Prompt:
Look below for the line containing "Lemma LivingEntity_update_healthy (window_game" and the line containing "destruct (path e"; repeat exactly those two lines and all lines between them, and nothing else.

Records supplied below:

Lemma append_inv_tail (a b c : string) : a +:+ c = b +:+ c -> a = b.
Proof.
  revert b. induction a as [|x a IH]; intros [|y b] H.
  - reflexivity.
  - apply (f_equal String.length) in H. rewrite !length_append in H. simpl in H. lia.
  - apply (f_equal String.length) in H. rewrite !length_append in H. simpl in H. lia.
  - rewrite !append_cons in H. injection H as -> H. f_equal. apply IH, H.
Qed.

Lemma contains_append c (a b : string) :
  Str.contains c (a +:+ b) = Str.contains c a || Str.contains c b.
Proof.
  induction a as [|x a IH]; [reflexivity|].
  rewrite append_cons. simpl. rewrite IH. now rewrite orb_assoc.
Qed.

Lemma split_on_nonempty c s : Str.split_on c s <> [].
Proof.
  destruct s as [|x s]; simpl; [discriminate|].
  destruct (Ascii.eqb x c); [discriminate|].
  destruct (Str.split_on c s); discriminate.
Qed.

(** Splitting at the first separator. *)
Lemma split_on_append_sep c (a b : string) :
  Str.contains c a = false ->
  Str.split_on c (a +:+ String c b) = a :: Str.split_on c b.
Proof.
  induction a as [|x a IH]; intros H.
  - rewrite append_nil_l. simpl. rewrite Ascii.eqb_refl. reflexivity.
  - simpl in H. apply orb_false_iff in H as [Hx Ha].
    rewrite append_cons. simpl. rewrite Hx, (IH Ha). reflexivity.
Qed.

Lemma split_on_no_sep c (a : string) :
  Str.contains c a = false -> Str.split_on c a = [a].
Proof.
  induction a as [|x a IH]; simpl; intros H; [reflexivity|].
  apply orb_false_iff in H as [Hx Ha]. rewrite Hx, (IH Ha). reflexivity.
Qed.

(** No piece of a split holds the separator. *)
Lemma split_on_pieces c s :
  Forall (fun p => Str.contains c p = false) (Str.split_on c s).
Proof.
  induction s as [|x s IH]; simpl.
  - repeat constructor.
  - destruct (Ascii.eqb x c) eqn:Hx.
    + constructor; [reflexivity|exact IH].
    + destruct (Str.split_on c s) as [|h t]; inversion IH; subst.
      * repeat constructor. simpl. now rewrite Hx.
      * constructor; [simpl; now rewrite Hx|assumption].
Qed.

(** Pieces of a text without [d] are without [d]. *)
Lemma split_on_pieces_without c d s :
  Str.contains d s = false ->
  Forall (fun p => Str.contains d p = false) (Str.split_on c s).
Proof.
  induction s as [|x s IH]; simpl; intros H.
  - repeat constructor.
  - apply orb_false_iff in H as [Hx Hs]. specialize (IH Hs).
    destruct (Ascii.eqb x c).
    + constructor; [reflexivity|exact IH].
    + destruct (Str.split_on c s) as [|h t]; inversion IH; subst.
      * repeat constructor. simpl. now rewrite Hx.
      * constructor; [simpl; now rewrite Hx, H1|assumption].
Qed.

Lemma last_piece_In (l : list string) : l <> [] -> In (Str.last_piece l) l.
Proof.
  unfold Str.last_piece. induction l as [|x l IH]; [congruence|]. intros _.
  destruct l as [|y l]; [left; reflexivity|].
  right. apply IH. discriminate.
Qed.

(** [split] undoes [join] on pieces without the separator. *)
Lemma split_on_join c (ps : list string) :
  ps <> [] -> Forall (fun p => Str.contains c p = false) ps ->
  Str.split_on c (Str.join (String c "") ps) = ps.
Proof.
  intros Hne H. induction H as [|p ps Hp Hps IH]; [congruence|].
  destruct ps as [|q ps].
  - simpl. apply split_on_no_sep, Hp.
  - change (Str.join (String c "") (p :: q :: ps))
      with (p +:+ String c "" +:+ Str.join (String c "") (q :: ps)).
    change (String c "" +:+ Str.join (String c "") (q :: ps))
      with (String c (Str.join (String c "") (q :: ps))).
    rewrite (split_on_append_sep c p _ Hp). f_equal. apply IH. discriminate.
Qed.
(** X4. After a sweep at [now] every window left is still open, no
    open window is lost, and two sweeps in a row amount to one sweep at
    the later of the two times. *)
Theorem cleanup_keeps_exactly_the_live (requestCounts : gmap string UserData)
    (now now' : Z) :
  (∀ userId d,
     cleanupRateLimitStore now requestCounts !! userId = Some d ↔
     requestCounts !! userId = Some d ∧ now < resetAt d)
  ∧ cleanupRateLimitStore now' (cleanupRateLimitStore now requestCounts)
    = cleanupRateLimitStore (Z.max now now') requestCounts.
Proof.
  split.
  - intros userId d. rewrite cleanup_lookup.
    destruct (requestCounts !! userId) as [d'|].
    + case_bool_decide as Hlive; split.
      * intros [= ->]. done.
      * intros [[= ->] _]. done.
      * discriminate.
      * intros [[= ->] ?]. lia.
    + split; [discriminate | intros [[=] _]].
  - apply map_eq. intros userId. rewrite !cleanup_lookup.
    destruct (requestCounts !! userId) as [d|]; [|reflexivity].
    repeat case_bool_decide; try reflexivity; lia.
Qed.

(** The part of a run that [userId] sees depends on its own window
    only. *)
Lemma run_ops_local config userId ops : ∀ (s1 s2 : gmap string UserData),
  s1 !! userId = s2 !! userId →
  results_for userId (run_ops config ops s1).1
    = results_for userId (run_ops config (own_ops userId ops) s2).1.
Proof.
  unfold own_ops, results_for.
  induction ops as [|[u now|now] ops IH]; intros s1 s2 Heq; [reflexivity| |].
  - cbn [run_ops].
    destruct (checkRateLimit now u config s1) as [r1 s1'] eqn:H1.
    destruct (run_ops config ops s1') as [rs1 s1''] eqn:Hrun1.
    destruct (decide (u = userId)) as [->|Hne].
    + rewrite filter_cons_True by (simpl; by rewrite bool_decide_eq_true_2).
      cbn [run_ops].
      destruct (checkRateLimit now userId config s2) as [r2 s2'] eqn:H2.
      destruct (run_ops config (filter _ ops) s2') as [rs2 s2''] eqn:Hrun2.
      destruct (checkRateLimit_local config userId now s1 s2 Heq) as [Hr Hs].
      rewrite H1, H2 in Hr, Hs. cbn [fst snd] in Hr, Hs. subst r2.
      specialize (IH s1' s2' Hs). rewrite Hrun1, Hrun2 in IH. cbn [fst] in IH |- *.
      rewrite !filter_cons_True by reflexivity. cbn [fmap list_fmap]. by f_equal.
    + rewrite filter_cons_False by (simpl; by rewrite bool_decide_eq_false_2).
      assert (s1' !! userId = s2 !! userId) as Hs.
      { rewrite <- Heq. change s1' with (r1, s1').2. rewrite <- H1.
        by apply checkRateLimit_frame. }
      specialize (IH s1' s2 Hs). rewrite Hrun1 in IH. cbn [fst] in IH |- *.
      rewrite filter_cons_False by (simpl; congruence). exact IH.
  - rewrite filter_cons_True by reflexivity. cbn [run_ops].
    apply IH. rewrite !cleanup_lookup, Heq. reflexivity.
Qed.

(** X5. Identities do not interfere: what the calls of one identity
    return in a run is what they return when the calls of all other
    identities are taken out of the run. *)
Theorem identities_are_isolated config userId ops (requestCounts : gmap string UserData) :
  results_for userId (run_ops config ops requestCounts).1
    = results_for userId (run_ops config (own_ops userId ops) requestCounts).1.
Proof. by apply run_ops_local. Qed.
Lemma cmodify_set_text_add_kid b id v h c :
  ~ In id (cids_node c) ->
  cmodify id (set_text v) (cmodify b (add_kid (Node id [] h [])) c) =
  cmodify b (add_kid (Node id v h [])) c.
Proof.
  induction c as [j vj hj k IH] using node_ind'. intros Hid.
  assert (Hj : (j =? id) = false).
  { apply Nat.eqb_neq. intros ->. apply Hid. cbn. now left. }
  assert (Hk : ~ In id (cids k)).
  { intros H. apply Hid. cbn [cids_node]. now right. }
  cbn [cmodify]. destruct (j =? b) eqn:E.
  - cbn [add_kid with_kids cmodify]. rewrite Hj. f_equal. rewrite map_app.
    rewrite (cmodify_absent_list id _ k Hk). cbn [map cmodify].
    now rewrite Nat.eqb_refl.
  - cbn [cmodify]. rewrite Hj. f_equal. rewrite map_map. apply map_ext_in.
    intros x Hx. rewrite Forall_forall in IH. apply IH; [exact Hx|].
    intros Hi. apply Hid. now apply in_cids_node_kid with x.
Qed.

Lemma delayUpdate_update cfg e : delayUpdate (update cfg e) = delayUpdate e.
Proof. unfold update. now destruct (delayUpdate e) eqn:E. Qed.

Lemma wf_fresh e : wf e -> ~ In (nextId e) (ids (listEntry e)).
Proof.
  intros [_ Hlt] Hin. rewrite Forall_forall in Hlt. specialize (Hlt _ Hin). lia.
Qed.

End of Records supplied.
Records supplied below:

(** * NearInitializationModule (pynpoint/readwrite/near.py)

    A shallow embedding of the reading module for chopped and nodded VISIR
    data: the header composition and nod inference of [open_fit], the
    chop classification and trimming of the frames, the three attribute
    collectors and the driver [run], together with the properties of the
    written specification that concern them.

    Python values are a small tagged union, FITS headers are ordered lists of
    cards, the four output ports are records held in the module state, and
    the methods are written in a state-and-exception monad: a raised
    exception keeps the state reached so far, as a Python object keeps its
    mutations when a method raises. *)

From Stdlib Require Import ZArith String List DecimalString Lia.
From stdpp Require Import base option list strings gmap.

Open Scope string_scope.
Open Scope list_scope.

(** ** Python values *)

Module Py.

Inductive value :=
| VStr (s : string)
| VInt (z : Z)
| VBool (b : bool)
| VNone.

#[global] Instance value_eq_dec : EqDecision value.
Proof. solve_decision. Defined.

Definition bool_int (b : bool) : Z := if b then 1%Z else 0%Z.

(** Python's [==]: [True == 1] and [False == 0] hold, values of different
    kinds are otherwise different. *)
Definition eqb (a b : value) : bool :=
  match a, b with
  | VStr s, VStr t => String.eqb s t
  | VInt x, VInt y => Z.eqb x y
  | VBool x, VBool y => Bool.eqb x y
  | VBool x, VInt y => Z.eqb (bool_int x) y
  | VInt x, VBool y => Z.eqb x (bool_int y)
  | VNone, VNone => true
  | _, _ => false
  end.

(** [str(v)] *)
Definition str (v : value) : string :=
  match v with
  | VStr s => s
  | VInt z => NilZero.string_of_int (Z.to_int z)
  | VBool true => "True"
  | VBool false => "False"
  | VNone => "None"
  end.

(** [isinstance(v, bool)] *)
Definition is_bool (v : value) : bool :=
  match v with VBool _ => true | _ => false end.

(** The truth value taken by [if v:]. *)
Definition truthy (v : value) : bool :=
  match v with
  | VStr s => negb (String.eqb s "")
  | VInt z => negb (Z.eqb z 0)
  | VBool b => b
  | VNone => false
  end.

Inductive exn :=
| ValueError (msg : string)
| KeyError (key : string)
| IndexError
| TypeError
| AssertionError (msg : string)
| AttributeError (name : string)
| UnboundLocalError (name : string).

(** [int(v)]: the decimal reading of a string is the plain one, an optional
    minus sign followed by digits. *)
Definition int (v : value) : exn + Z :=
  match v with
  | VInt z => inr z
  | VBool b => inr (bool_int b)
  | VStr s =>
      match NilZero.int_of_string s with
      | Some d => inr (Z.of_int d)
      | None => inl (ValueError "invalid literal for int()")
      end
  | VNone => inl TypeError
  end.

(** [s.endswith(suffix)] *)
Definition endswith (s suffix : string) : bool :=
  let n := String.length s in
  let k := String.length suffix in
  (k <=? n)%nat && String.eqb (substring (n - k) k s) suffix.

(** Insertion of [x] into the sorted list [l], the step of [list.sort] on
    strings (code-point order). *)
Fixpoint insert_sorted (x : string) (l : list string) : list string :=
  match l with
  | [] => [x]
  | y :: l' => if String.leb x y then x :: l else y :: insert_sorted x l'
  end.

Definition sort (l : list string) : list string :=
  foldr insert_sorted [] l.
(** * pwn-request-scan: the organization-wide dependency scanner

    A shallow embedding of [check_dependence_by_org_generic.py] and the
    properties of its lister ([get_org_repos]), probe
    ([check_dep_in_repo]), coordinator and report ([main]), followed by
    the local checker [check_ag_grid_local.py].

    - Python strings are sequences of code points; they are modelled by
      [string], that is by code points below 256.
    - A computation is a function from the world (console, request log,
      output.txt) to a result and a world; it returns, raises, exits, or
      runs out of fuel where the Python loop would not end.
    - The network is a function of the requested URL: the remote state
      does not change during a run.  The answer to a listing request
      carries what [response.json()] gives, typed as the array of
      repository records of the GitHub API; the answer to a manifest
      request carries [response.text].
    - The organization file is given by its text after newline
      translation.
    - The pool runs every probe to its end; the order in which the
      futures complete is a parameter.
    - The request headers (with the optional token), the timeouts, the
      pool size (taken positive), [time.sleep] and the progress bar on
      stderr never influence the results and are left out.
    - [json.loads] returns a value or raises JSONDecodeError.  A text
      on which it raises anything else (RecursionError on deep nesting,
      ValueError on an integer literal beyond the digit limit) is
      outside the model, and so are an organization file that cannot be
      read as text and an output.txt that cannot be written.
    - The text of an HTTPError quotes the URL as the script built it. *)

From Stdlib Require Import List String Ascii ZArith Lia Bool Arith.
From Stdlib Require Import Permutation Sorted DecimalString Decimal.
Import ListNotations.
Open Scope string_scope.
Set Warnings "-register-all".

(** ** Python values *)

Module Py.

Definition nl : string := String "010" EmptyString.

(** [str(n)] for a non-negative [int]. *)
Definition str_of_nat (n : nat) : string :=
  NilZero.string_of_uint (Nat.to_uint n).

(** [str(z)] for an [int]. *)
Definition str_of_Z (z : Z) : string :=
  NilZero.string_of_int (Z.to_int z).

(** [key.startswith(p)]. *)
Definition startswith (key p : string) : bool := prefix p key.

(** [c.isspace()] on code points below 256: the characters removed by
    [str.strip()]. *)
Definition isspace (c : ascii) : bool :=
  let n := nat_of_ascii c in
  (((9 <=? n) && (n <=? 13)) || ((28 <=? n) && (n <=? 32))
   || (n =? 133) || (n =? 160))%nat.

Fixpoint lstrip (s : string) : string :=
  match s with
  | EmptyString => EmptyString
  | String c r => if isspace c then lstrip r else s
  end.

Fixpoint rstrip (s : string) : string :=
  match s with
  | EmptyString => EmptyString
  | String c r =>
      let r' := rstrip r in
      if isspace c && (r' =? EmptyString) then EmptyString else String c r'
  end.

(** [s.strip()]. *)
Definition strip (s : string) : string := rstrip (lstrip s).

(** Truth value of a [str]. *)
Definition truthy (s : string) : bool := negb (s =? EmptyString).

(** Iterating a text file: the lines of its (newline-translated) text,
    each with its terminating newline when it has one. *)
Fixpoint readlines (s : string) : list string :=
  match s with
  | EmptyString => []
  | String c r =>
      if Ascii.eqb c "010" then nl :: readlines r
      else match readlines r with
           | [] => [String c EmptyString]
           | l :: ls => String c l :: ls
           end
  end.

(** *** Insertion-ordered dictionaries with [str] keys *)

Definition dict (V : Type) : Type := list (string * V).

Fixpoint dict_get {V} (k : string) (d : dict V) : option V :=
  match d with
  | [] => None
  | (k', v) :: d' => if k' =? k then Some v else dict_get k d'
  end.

End of Records supplied.
Records supplied below:

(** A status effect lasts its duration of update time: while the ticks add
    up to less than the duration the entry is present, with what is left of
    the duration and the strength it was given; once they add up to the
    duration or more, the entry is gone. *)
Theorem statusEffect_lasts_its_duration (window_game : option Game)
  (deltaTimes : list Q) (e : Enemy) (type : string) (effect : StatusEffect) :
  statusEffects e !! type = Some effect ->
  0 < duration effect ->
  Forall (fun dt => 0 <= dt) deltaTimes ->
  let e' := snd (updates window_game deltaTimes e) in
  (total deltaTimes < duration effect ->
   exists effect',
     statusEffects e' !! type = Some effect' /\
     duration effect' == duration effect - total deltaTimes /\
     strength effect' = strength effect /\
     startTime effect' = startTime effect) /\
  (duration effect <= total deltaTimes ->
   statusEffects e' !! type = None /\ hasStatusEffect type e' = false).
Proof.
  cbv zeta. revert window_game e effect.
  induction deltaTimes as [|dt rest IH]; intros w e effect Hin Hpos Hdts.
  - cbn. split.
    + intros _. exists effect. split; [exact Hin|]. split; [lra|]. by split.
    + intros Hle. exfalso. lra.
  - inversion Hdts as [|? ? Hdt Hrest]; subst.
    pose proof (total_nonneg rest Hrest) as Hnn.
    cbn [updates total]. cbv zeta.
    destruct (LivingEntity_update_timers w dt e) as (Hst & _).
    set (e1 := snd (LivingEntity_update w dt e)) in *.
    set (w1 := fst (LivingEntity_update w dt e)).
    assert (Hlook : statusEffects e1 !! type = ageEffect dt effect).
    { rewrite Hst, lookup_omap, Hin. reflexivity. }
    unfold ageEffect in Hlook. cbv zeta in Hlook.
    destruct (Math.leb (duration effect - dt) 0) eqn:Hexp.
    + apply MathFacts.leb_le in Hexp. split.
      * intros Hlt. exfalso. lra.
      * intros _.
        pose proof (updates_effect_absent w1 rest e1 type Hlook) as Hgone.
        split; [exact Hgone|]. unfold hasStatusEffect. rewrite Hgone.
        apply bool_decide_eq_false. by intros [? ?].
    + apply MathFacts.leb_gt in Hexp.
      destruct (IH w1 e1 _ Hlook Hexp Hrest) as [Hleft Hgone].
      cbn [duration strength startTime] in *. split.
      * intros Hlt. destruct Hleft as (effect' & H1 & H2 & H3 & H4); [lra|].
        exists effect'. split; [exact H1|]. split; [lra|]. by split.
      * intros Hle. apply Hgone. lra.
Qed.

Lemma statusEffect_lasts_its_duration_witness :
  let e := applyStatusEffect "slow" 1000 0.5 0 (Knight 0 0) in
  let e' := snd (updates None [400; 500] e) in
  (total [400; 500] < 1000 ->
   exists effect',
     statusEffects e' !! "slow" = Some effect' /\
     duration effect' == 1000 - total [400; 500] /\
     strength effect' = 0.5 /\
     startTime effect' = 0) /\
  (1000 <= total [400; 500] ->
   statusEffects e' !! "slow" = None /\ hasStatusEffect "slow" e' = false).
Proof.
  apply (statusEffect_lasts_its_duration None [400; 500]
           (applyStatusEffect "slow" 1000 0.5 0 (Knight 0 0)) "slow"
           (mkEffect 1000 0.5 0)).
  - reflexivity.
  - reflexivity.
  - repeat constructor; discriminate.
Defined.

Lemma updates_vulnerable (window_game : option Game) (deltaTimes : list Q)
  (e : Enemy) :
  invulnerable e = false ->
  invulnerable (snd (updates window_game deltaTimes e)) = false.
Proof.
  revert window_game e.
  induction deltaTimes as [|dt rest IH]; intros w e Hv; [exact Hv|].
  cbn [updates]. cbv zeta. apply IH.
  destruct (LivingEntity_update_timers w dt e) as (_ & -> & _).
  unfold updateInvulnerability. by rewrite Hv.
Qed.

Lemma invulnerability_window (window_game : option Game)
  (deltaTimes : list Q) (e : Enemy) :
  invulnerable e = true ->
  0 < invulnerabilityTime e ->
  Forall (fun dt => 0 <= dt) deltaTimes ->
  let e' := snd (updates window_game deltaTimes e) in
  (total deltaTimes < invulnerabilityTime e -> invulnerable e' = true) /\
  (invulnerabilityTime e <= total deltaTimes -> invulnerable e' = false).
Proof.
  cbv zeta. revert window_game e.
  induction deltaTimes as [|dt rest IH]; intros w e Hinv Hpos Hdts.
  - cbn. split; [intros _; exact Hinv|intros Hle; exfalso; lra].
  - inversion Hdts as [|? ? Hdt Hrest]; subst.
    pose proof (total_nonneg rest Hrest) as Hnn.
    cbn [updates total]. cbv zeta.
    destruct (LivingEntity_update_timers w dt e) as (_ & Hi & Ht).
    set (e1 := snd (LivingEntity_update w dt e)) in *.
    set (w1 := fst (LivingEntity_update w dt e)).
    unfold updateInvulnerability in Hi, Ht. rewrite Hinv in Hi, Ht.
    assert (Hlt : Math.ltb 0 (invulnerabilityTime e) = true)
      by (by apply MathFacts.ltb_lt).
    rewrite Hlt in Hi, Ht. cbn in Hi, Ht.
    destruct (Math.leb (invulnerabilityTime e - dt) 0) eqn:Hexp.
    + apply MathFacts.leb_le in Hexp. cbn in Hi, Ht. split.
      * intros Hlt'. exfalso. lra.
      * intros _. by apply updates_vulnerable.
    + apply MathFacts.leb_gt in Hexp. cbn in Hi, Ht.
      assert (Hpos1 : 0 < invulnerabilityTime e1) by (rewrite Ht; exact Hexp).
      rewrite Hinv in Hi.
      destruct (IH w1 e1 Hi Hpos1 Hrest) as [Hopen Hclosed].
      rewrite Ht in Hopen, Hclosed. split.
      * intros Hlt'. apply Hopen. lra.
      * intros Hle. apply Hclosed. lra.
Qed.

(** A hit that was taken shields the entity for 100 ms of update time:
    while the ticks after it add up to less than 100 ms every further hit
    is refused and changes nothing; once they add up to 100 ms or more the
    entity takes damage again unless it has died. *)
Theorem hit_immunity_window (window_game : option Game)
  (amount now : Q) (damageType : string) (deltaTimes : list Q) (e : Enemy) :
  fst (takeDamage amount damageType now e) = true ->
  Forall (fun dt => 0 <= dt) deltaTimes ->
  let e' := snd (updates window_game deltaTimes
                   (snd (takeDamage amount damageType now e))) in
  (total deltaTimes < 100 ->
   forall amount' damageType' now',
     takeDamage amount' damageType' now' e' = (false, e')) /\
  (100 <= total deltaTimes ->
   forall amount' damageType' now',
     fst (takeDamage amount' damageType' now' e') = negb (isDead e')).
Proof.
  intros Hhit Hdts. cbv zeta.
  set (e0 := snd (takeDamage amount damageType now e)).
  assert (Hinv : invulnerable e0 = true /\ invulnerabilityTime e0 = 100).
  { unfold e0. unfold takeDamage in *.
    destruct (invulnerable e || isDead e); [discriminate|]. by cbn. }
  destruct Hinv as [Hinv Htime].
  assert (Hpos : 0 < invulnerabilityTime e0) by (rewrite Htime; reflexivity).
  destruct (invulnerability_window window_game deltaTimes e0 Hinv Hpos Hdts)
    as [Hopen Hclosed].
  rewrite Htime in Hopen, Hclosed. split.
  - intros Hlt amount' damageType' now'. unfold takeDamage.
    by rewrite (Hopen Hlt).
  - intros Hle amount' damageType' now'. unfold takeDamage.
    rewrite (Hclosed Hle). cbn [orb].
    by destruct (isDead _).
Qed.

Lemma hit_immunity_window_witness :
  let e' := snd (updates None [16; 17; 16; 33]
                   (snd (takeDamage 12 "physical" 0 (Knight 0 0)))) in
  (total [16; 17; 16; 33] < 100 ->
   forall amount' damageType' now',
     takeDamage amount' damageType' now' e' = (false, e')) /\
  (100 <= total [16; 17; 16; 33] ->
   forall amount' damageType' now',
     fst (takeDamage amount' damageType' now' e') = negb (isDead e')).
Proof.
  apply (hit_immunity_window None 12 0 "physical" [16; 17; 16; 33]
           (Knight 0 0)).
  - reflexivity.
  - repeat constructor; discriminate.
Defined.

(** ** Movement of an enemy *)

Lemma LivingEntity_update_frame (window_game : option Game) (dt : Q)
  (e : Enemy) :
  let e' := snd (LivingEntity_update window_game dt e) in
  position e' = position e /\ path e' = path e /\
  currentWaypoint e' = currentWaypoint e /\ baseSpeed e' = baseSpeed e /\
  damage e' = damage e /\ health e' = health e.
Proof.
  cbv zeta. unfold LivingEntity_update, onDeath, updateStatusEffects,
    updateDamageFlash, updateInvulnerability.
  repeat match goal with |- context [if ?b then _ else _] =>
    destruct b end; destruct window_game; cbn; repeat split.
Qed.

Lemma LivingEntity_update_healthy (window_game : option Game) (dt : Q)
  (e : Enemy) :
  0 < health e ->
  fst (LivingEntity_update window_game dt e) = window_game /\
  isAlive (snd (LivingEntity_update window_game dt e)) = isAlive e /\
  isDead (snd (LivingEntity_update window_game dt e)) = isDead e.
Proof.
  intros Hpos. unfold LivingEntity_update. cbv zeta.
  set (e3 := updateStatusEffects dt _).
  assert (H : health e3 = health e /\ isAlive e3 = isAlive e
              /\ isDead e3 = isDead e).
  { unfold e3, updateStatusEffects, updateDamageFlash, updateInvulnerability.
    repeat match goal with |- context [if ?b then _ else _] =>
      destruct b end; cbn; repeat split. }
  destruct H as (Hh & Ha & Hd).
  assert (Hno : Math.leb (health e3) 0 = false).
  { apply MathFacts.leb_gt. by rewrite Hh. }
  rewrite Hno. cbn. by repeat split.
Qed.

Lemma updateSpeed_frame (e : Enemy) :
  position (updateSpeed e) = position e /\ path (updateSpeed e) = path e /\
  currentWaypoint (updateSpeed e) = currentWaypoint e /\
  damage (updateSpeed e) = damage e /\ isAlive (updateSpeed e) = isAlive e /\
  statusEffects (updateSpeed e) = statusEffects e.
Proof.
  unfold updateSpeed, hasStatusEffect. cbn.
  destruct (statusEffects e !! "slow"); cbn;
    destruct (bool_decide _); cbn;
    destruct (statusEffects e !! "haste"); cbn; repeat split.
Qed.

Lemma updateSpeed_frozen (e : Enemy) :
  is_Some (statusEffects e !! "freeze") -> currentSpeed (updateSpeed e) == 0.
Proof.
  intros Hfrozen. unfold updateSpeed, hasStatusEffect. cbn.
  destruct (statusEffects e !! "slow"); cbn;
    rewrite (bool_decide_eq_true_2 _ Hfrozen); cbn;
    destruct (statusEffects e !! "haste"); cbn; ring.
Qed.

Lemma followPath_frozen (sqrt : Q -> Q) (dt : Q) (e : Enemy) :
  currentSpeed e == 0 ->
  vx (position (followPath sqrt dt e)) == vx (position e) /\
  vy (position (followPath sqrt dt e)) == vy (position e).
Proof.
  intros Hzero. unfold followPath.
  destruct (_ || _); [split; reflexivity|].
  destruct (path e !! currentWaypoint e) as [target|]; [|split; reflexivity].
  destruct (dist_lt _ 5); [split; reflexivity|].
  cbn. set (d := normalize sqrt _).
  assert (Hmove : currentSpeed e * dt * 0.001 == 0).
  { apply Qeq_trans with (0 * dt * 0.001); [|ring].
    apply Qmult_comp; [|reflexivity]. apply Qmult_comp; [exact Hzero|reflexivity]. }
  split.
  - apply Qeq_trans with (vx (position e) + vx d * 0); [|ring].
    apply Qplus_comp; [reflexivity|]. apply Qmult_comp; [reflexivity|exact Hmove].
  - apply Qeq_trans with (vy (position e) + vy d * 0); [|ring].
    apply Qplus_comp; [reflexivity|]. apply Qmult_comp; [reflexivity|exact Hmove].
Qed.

End of Records supplied.

Exercise answer:
Lemma LivingEntity_update_healthy (window_game : option Game) (dt : Q)
  (e : Enemy) :
  0 < health e ->
  fst (LivingEntity_update window_game dt e) = window_game /\
  isAlive (snd (LivingEntity_update window_game dt e)) = isAlive e /\
  isDead (snd (LivingEntity_update window_game dt e)) = isDead e.
Proof.
  intros Hpos. unfold LivingEntity_update. cbv zeta.
  set (e3 := updateStatusEffects dt _).
  assert (H : health e3 = health e /\ isAlive e3 = isAlive e
              /\ isDead e3 = isDead e).
  { unfold e3, updateStatusEffects, updateDamageFlash, updateInvulnerability.
    repeat match goal with |- context [if ?b then _ else _] =>
      destruct b end; cbn; repeat split. }
  destruct H as (Hh & Ha & Hd).
  assert (Hno : Math.leb (health e3) 0 = false).
  { apply MathFacts.leb_gt. by rewrite Hh. }
  rewrite Hno. cbn. by repeat split.
Qed.

Lemma updateSpeed_frame (e : Enemy) :
  position (updateSpeed e) = position e /\ path (updateSpeed e) = path e /\
  currentWaypoint (updateSpeed e) = currentWaypoint e /\
  damage (updateSpeed e) = damage e /\ isAlive (updateSpeed e) = isAlive e /\
  statusEffects (updateSpeed e) = statusEffects e.
Proof.
  unfold updateSpeed, hasStatusEffect. cbn.
  destruct (statusEffects e !! "slow"); cbn;
    destruct (bool_decide _); cbn;
    destruct (statusEffects e !! "haste"); cbn; repeat split.
Qed.

Lemma updateSpeed_frozen (e : Enemy) :
  is_Some (statusEffects e !! "freeze") -> currentSpeed (updateSpeed e) == 0.
Proof.
  intros Hfrozen. unfold updateSpeed, hasStatusEffect. cbn.
  destruct (statusEffects e !! "slow"); cbn;
    rewrite (bool_decide_eq_true_2 _ Hfrozen); cbn;
    destruct (statusEffects e !! "haste"); cbn; ring.
Qed.

Lemma followPath_frozen (sqrt : Q -> Q) (dt : Q) (e : Enemy) :
  currentSpeed e == 0 ->
  vx (position (followPath sqrt dt e)) == vx (position e) /\
  vy (position (followPath sqrt dt e)) == vy (position e).
Proof.
  intros Hzero. unfold followPath.
  destruct (_ || _); [split; reflexivity|].
  destruct (path e !! currentWaypoint e) as [target|]; [|split; reflexivity].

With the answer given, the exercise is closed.